RPUC, a federally incorporated corporation that works towards effective regulatory responses to plastic pollution in Canada, is comprised of a number of plastics manufacturers including DOW and NOVA Chemicals who are based in Ontario and the United States.
“Members of RPUC have a shared belief that Canadians deserve a responsible and effective policy approach to tackling the problem of plastic waste in the environment.” said the Managing Director of the RPUC Alexandre Meterissian in a statement to True North.
“RPUC is currently challenging the authorizing regulation under the Canadian Environmental Protection Act that declares all plastic manufactured items are toxic and permits the federal government to enact the regulations, in this instance, to ban certain single-use plastic.” says Meterissian.
On May 12 2021, the Canadian government added all “plastic manufactured items” to Schedule 1 on the List of Toxic Substances of the Canadian Environment Protection Act (CEPA), a decision which RPUC believes is “not supported by science and will have far-reaching and unintended consequences.”

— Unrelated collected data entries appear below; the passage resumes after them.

(** ** Routes *)

(** The lambda [optional_positive]. *)
Definition optional_positive (fields : gmap bytes Node) (name : bytes) (fallback : Z) : option Z :=
  match fields !! name with
  | None => Some fallback
  | Some node => RequirePositiveUnsigned node u32_max
  end.

(** An optional sub-object or value with its default. *)
Definition optional {A : Type} (fields : gmap bytes Node) (name : bytes) (parse : Node -> option A)
    (fallback : A) : option A :=
  match fields !! name with None => Some fallback | Some node => parse node end.

Definition ParseBalance (node : Node) : option BalancePolicy :=
  value ← RequireString node;
  if beq value (lit "weighted_round_robin") then Some kWeightedRoundRobin
  else if beq value (lit "least_active") then Some kLeastActive else None.

Definition same_place (x y : Endpoint) : bool :=
  bool_decide (ep_address x = ep_address y) && bool_decide (ep_port x = ep_port y).

(** The two nested loops. *)
Fixpoint has_duplicate (eps : list Endpoint) : bool :=
  match eps with
  | [] => false
  | x :: eps => existsb (same_place x) eps || has_duplicate eps
  end.

Definition route_fields : list bytes :=
  [lit "name"; lit "host"; lit "path_prefix"; lit "endpoints"; lit "rate_limit"; lit "burst";
   lit "max_inflight"; lit "connect_timeout_ms"; lit "first_byte_timeout_ms";
   lit "total_timeout_ms"; lit "retry_budget"; lit "circuit_breaker"; lit "health_check";
   lit "balance"].

Definition ParseEndpoints (node : Node) : option (list Endpoint) :=
  match node with
  | Sequence (x :: items) =>
      eps ← mapM ParseEndpoint (x :: items); if has_duplicate eps then None else Some eps
  | _ => None
  end.
(* ===== verification/TimerQueue.v ===== *)
(** * The timer queue

    Models src/src/net/TimerQueue.cpp: an ordered map from (deadline,
    identifier) to callbacks, an index by identifier and the timerfd, which is
    the deadline it was last armed for.  Callbacks are data ([C]); the loop of
    [HandleReadable] is given what a callback does to its owner.  Clock readings
    are arguments. *)

From Stdlib Require Import Sorting.Sorted.
From S2P Require Import Prelude.

Module TimerQueue.

Section Queue.
Context {C : Type}.

Record entry := mkEntry { deadline : Z; identifier : Z; callback : C }.

(** [timers_] in key order; [by_identifier_] gives the key's deadline; [armed_]
    is the deadline in the timerfd, [None] when disarmed. *)
Record t := mk {
  timers_ : list entry;
  by_identifier_ : gmap Z Z;
  next_identifier_ : Z;
  armed_ : option Z
}.

Definition make : t := mk [] ∅ 1 None.

(** The order of [std::pair]. *)
Definition key_lt (x y : entry) : bool :=
  (deadline x <? deadline y) || ((deadline x =? deadline y) && (identifier x <? identifier y)).

Fixpoint insert_entry (x : entry) (l : list entry) : list entry :=
  match l with
  | [] => [x]
  | y :: r => if key_lt x y then x :: l else y :: insert_entry x r
  end.

Definition erase (id : Z) (l : list entry) : list entry :=
  filter (fun y => identifier y <> id) l.

(** [ToTimespec] maps a passed deadline to one nanosecond, which still fires. *)
Definition Rearm (q : t) : t :=
  mk (timers_ q) (by_identifier_ q) (next_identifier_ q) (deadline <$> head (timers_ q)).

(** [None] is [std::overflow_error]. *)
Definition ScheduleAt (d : Z) (c : C) (q : t) : option (Z * t) :=
  if next_identifier_ q =? 0 then None
  else
    let id := next_identifier_ q in
    Some (id, Rearm (mk (insert_entry (mkEntry d id c) (timers_ q))
                        (<[ id := d ]> (by_identifier_ q)) (wrap_u64 (id + 1)) (armed_ q))).

(** [None] is also [std::invalid_argument] on a negative delay. *)
Definition ScheduleAfter (now delay : Z) (c : C) (q : t) : option (Z * t) :=
  if delay <? 0 then None else ScheduleAt (now + delay) c q.

Definition Cancel (id : Z) (q : t) : bool * t :=
  match by_identifier_ q !! id with
  | None => (false, q)
  | Some _ => (true, Rearm (mk (erase id (timers_ q)) (delete id (by_identifier_ q))
                               (next_identifier_ q) (armed_ q)))
  end.

Definition PendingCount (q : t) : nat := length (timers_ q).

(** One turn of the loop of [HandleReadable]: the first entry that is due
    leaves the queue. *)
Definition pop_due (now : Z) (q : t) : option (entry * t) :=
  match timers_ q with
  | x :: r => if deadline x <=? now
              then Some (x, mk r (delete (identifier x) (by_identifier_ q)) (next_identifier_ q) (armed_ q))
              else None
  | [] => None
  end.

(** [HandleReadable]: [run] is the callback's effect on the queue and on the
    state [S] it belongs to; [None] is exhausted fuel. *)
Fixpoint handle_due {S : Type} (run : C -> S -> t -> S * t) (fuel : nat) (now : Z) (s : S) (q : t)
    : option (S * t) :=
  match pop_due now q with
  | None => Some (s, Rearm q)
  | Some (x, q) =>
      match fuel with
      | O => None
      | Datatypes.S fuel => let '(s, q) := run (callback x) s q in handle_due run fuel now s q
      end
  end.

(** ** Invariant *)

Definition before (x y : entry) : Prop := key_lt x y = true.
Lemma drain_from_exact clocks route any c c' any' :
  (route + length clocks = length (outcome_channels_ c))%nat -> drain_from route clocks any c = Some (c', any') ->
  state_ c' = recorded (state_ c) (concat (zip_with results_of (drop route (outcome_channels_ c)) clocks)) /\
  length (outcome_channels_ c') = length (outcome_channels_ c) /\
  (forall r, (r < route)%nat -> outcome_channels_ c' !! r = outcome_channels_ c !! r) /\
  (forall r o, (route <= r)%nat -> outcome_channels_ c' !! r = Some o -> emptied o).
Proof.
  revert route any c. induction clocks as [|ks clocks IH]; intros route any c Hl H; simpl in H, Hl.
  { simplify_eq. rewrite zip_with_nil_r. split_and!; try done. intros r o Hr Ho. apply lookup_lt_Some in Ho. lia. }
  destruct (lookup_lt_is_Some_2 (outcome_channels_ c) route ltac:(lia)) as [o Ho]. rewrite (drop_S _ _ _ Ho). simpl.
  unfold recorded. rewrite foldl_app. rewrite Ho in H. destruct o as [ch|].
  - apply bind_Some in H as ([c1 n] & Hd & H). destruct (drain_channel_exact _ _ _ _ _ _ (lookup_lt_Some _ _ _ Ho) Hd) as (E1 & ch' & E2 & He).
    apply IH in H as (F1 & F2 & F3 & F4); [|rewrite E2, length_insert; lia]. rewrite E2, length_insert in F2.
    rewrite E1, E2 in F1. rewrite drop_insert_lt in F1 by lia. split_and!; [done|done| |].
    + intros r Hr. rewrite F3, E2 by lia. apply list_lookup_insert_ne. lia.
    + intros r o Hr Ho'. destruct (decide (r = route)) as [->|Hne]; [|eapply F4; [|exact Ho']; lia].
      rewrite F3, E2, list_lookup_insert_eq in Ho' by lia. intros ch0 ->. by injection Ho' as <-.
  - apply IH in H as (F1 & F2 & F3 & F4); [|lia]. split_and!; [done|done| |].
    + intros r Hr. apply F3. lia.
    + intros r o Hr Ho'. destruct (decide (r = route)) as [->|Hne]; [|eapply F4; [|exact Ho']; lia].
      rewrite F3, Ho in Ho' by lia. by injection Ho' as <-.
Qed.

(** The drain of the shutdown loses nothing: the results that wait in the
    channels are recorded, route by route and in order, and no channel has a
    result left. *)
Theorem drain_all_exact clocks c c' :
  DrainAllOutcomeChannels clocks c = Some c' ->
  endpoints_ (state_ c') = endpoints_ (recorded (state_ c) (concat (zip_with results_of (outcome_channels_ c) clocks))) /\
  Forall emptied (outcome_channels_ c').
Proof.
  unfold DrainAllOutcomeChannels. case_bool_decide as Hl; simpl; [|done]. intros H. apply bind_Some in H as ([c1 any] & Hd & H).
  apply drain_from_exact in Hd as (E1 & _ & _ & E2); [|done]. rewrite drop_0 in E1. rewrite <- E1.
  assert (state_ c' = state_ c1 \/ endpoints_ (state_ c') = endpoints_ (state_ c1)) as Hs by (destruct any; simplify_eq; auto).
  assert (outcome_channels_ c' = outcome_channels_ c1) as -> by (destruct any; by simplify_eq).
  split; [destruct Hs as [->|?]; done|]. apply Forall_lookup. intros r o Ho. by eapply (E2 r o); [lia|].
Qed.

End Coordinator.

“The decision to move forward with the bans before a court decision on whether the federal government has authority to enact such bans is irresponsible and represents a significant overstep by the government,” wrote Meterissian.
The group of plastic manufacturers is urging the government to implement “science-based” solutions to address plastic waste, such as expanding collection infrastructure and further development of recycling technologies.
In June 2021, RPUC filed their first Notice of Application for judicial review in the Federal Court of Canada, arguing that the Order is unconstitutional, unreasonable and outside the enabling authority granted to the government by CEPA.
“If the Order is upheld then what will the government add to the List of Toxic Substances next if a proper scientific determination is not first required?” writes RPUC.
“The assertion is not based on fact, data, measurement, or scientific study, is based on estimates, and even these are outdated and do not originate in Canada.”
In June 2022, RPUC filed another suit against the Trudeau government’s latest ban targeting single-use plastics, arguing again that the ban is unconstitutional and that the government has no evidence that single-use plastics are toxic.
“In order for Parliament to regulate a substance, it must be shown to be ‘toxic’ as defined by section 64 of CEPA.” writes the Notice. “The substance must post a threat or danger, in the same way that Parliament regulates other threats to the public such as narcotics, and firearms.”
“The Ministers have not established that the single-use plastics are ‘toxic’. In fact, there is no credible evidence that any single-use plastics are ‘toxic.’’
In June, the Trudeau government unveiled details of its commitment to ban some single-use plastic items as part of its effort to achieve zero plastic waste by 2030.
The government will ban six common plastic products: single-use cutlery, stir sticks, straws, polystyrene food containers, six-pack rings and checkout bags.